►

Lemma push_to_here_ok s a c x y oe ne :
  good s a c → oe = length a + length x → ne = length c + length y →
  good (push_to s oe ne) (a ++ x) (c ++ y).
Proof.
  intros Hg -> ->.
  replace s with (advance s (length (@nil A))) at 1; [|destruct s; unfold advance; simpl; f_equal; lia].
  change (a ++ x) with (a ++ [] ++ x). change (c ++ y) with (c ++ [] ++ y).
  apply push_to_ok; simpl; [done|lia..].
Qed.

Lemma push_edit_ok s a c k x y o n :
  good s a c →
  ∃ s', push_edit s (length k) (span_edit o n (length x) (length y)) = Some s' ∧
    good s' (a ++ k ++ x) (c ++ k ++ y).
Proof.
  intros Hg. unfold push_edit. rewrite span_old_len, span_new_len. cbn [mbind option_bind].
  eexists. split; [done|]. destruct Hg as (Hd & Hn & Ho & Hw).
  apply push_to_ok; [done|..]; simpl; lia.
Qed.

◄

**Description of the task**
Look through the listing and return each line containing the word "intros".

**Task solution**
  intros Hg -> ->.
  intros Hg. unfold push_edit. rewrite span_old_len, span_new_len. cbn [mbind option_bind].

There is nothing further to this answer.